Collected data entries
(** From an unmarked lock on, the marked locks before [i] leave the list. *)
Lemma prune_walk t r a cur i q gs σ :
  shape σ (a ++ cur :: r ++ i :: q) gs → alive σ cur → alive σ i → rpcs σ !! t = Some (DWalk i cur) →
  reaches t σ (a ++ cur :: filter (alive σ) r ++ i :: q) (gs ++ filter (λ d, ¬ alive σ d) r) (DWalk i i).
Proof.
  revert a cur gs σ. induction r as [| y r IH]; intros a cur gs σ Hsh Hcur Hi Hp.
  - cbn [app] in *. rewrite !filter_nil, (right_id_L [] (++)). cbn [app]. eapply walk_skip; try done.
    intros ->. pose proof (sh_nodup _ _ _ Hsh) as Hnd. apply NoDup_app in Hnd as [Hnd _].
    apply NoDup_app in Hnd as (_ & _ & Hnd). apply NoDup_cons in Hnd as [Hnd _]. set_solver.
  - assert (cur ≠ i) as Hne.
    { intros ->. pose proof (sh_nodup _ _ _ Hsh) as Hnd. apply NoDup_app in Hnd as [Hnd _].
      apply NoDup_app in Hnd as (_ & _ & Hnd). apply NoDup_cons in Hnd as [Hnd _]. set_solver. }
    assert (∀ σ', same t σ σ' → filter (alive σ') r = filter (alive σ) r ∧
      filter (λ d, ¬ alive σ' d) r = filter (λ d, ¬ alive σ d) r) as Hfil.
    { intros σ' Hs'. split; apply list_filter_iff; intros x; by rewrite (alive_same _ _ _ _ Hs'). }
    cbn [app] in Hsh. rewrite !filter_cons. destruct (decide (alive σ y)) as [Hy | Hy].
    + rewrite (decide_False (P := ¬ alive σ y)) by (by intros H; apply H).
      eapply reaches_bind; [by eapply walk_skip |]. intros σ1 Hs1 Hsh1 Hp1. destruct (Hfil σ1 Hs1) as [<- <-].
      cbn [app]. rewrite app_cons_assoc in Hsh1 |- *. apply IH; [done | by rewrite (alive_same _ _ _ _ Hs1) | by rewrite (alive_same _ _ _ _ Hs1) | done].
    + rewrite (decide_True (P := ¬ alive σ y)) by done.
      assert (∃ z rest, r ++ i :: q = z :: rest) as (z & rest & He) by (destruct r; cbn; eauto).
      rewrite He in Hsh. eapply reaches_bind; [by eapply walk_cut |]. intros σ1 Hs1 Hsh1 Hp1.
      destruct (Hfil σ1 Hs1) as [<- <-]. rewrite <- He in Hsh1.
      change (gs ++ y :: filter (λ d, ¬ alive σ1 d) r) with (gs ++ [y] ++ filter (λ d, ¬ alive σ1 d) r).
      rewrite (assoc_L (++)). apply IH; [done | by rewrite (alive_same _ _ _ _ Hs1) | by rewrite (alive_same _ _ _ _ Hs1) | done].
Qed.

Lemma split_marked σ p :
  ∃ ds r, p = ds ++ r ∧ Forall (λ d, ¬ alive σ d) ds ∧ match r with [] => True | x :: _ => alive σ x end.
Proof.
  induction p as [| x p (ds & r & -> & Hds & Hr)]; [by exists [], [] |].
  destruct (decide (alive σ x)) as [Hx | Hx].
  - by exists [], (x :: ds ++ r).
  - exists (x :: ds), r. split_and!; [done | by constructor | done].
Qed.

Lemma filter_dead σ ds :
  Forall (λ d, ¬ alive σ d) ds → filter (alive σ) ds = [] ∧ filter (λ d, ¬ alive σ d) ds = ds.
Proof.
  induction 1 as [| d ds Hd _ [IH1 IH2]]; [done |]. rewrite !filter_cons.
  by rewrite (decide_False (P := alive σ d)), (decide_True (P := ¬ alive σ d)), IH1, IH2.
Qed.

(** Both loops: from the head to the lock [i] itself. *)
Lemma prune t p i q gs c σ :
  shape σ (p ++ i :: q) gs → alive σ i → rpcs σ !! t = Some (DHead i c) →
  reaches t σ (filter (alive σ) p ++ i :: q) (gs ++ filter (λ d, ¬ alive σ d) p) (DWalk i i).
Proof.
  intros Hsh Hi Hp. destruct (split_marked σ p) as (ds & r & -> & Hds & Hr).
  destruct (filter_dead σ ds Hds) as [Hf1 Hf2]. rewrite !filter_app, Hf1, Hf2. cbn [app].
  rewrite <- (assoc_L (++)) in Hsh. destruct r as [| x r].
  - rewrite !filter_nil, (right_id_L [] (++)). by eapply prune_head.
  - cbn [app] in Hsh. eapply reaches_bind; [by eapply (prune_head t ds x (r ++ i :: q)) |].
    intros σ1 Hs1 Hsh1 Hp1. rewrite !filter_cons.
    rewrite (decide_True (P := alive σ x)), (decide_False (P := ¬ alive σ x)) by (done || by intros H; apply H).
    assert (filter (alive σ1) r = filter (alive σ) r ∧ filter (λ d, ¬ alive σ1 d) r = filter (λ d, ¬ alive σ d) r) as [<- <-].
    { split; apply list_filter_iff; intros y; by rewrite (alive_same _ _ _ _ Hs1). }
    rewrite (assoc_L (++)). apply (prune_walk t r [] x); [done | by rewrite (alive_same _ _ _ _ Hs1) .. | done].
Qed.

TASK BRIEF: Set down the data once more, word for word.

RESULT FOR THIS TASK:
(** From an unmarked lock on, the marked locks before [i] leave the list. *)
Lemma prune_walk t r a cur i q gs σ :
  shape σ (a ++ cur :: r ++ i :: q) gs → alive σ cur → alive σ i → rpcs σ !! t = Some (DWalk i cur) →
  reaches t σ (a ++ cur :: filter (alive σ) r ++ i :: q) (gs ++ filter (λ d, ¬ alive σ d) r) (DWalk i i).
Proof.
  revert a cur gs σ. induction r as [| y r IH]; intros a cur gs σ Hsh Hcur Hi Hp.
  - cbn [app] in *. rewrite !filter_nil, (right_id_L [] (++)). cbn [app]. eapply walk_skip; try done.
    intros ->. pose proof (sh_nodup _ _ _ Hsh) as Hnd. apply NoDup_app in Hnd as [Hnd _].
    apply NoDup_app in Hnd as (_ & _ & Hnd). apply NoDup_cons in Hnd as [Hnd _]. set_solver.
  - assert (cur ≠ i) as Hne.
    { intros ->. pose proof (sh_nodup _ _ _ Hsh) as Hnd. apply NoDup_app in Hnd as [Hnd _].
      apply NoDup_app in Hnd as (_ & _ & Hnd). apply NoDup_cons in Hnd as [Hnd _]. set_solver. }
    assert (∀ σ', same t σ σ' → filter (alive σ') r = filter (alive σ) r ∧
      filter (λ d, ¬ alive σ' d) r = filter (λ d, ¬ alive σ d) r) as Hfil.
    { intros σ' Hs'. split; apply list_filter_iff; intros x; by rewrite (alive_same _ _ _ _ Hs'). }
    cbn [app] in Hsh. rewrite !filter_cons. destruct (decide (alive σ y)) as [Hy | Hy].
    + rewrite (decide_False (P := ¬ alive σ y)) by (by intros H; apply H).
      eapply reaches_bind; [by eapply walk_skip |]. intros σ1 Hs1 Hsh1 Hp1. destruct (Hfil σ1 Hs1) as [<- <-].
      cbn [app]. rewrite app_cons_assoc in Hsh1 |- *. apply IH; [done | by rewrite (alive_same _ _ _ _ Hs1) | by rewrite (alive_same _ _ _ _ Hs1) | done].
    + rewrite (decide_True (P := ¬ alive σ y)) by done.
      assert (∃ z rest, r ++ i :: q = z :: rest) as (z & rest & He) by (destruct r; cbn; eauto).
      rewrite He in Hsh. eapply reaches_bind; [by eapply walk_cut |]. intros σ1 Hs1 Hsh1 Hp1.
      destruct (Hfil σ1 Hs1) as [<- <-]. rewrite <- He in Hsh1.
      change (gs ++ y :: filter (λ d, ¬ alive σ1 d) r) with (gs ++ [y] ++ filter (λ d, ¬ alive σ1 d) r).
      rewrite (assoc_L (++)). apply IH; [done | by rewrite (alive_same _ _ _ _ Hs1) | by rewrite (alive_same _ _ _ _ Hs1) | done].
Qed.

Lemma split_marked σ p :
  ∃ ds r, p = ds ++ r ∧ Forall (λ d, ¬ alive σ d) ds ∧ match r with [] => True | x :: _ => alive σ x end.
Proof.
  induction p as [| x p (ds & r & -> & Hds & Hr)]; [by exists [], [] |].
  destruct (decide (alive σ x)) as [Hx | Hx].
  - by exists [], (x :: ds ++ r).
  - exists (x :: ds), r. split_and!; [done | by constructor | done].
Qed.

Lemma filter_dead σ ds :
  Forall (λ d, ¬ alive σ d) ds → filter (alive σ) ds = [] ∧ filter (λ d, ¬ alive σ d) ds = ds.
Proof.
  induction 1 as [| d ds Hd _ [IH1 IH2]]; [done |]. rewrite !filter_cons.
  by rewrite (decide_False (P := alive σ d)), (decide_True (P := ¬ alive σ d)), IH1, IH2.
Qed.

(** Both loops: from the head to the lock [i] itself. *)
Lemma prune t p i q gs c σ :
  shape σ (p ++ i :: q) gs → alive σ i → rpcs σ !! t = Some (DHead i c) →
  reaches t σ (filter (alive σ) p ++ i :: q) (gs ++ filter (λ d, ¬ alive σ d) p) (DWalk i i).
Proof.
  intros Hsh Hi Hp. destruct (split_marked σ p) as (ds & r & -> & Hds & Hr).
  destruct (filter_dead σ ds Hds) as [Hf1 Hf2]. rewrite !filter_app, Hf1, Hf2. cbn [app].
  rewrite <- (assoc_L (++)) in Hsh. destruct r as [| x r].
  - rewrite !filter_nil, (right_id_L [] (++)). by eapply prune_head.
  - cbn [app] in Hsh. eapply reaches_bind; [by eapply (prune_head t ds x (r ++ i :: q)) |].
    intros σ1 Hs1 Hsh1 Hp1. rewrite !filter_cons.
    rewrite (decide_True (P := alive σ x)), (decide_False (P := ¬ alive σ x)) by (done || by intros H; apply H).
    assert (filter (alive σ1) r = filter (alive σ) r ∧ filter (λ d, ¬ alive σ1 d) r = filter (λ d, ¬ alive σ d) r) as [<- <-].
    { split; apply list_filter_iff; intros y; by rewrite (alive_same _ _ _ _ Hs1). }
    rewrite (assoc_L (++)). apply (prune_walk t r [] x); [done | by rewrite (alive_same _ _ _ _ Hs1) .. | done].
Qed.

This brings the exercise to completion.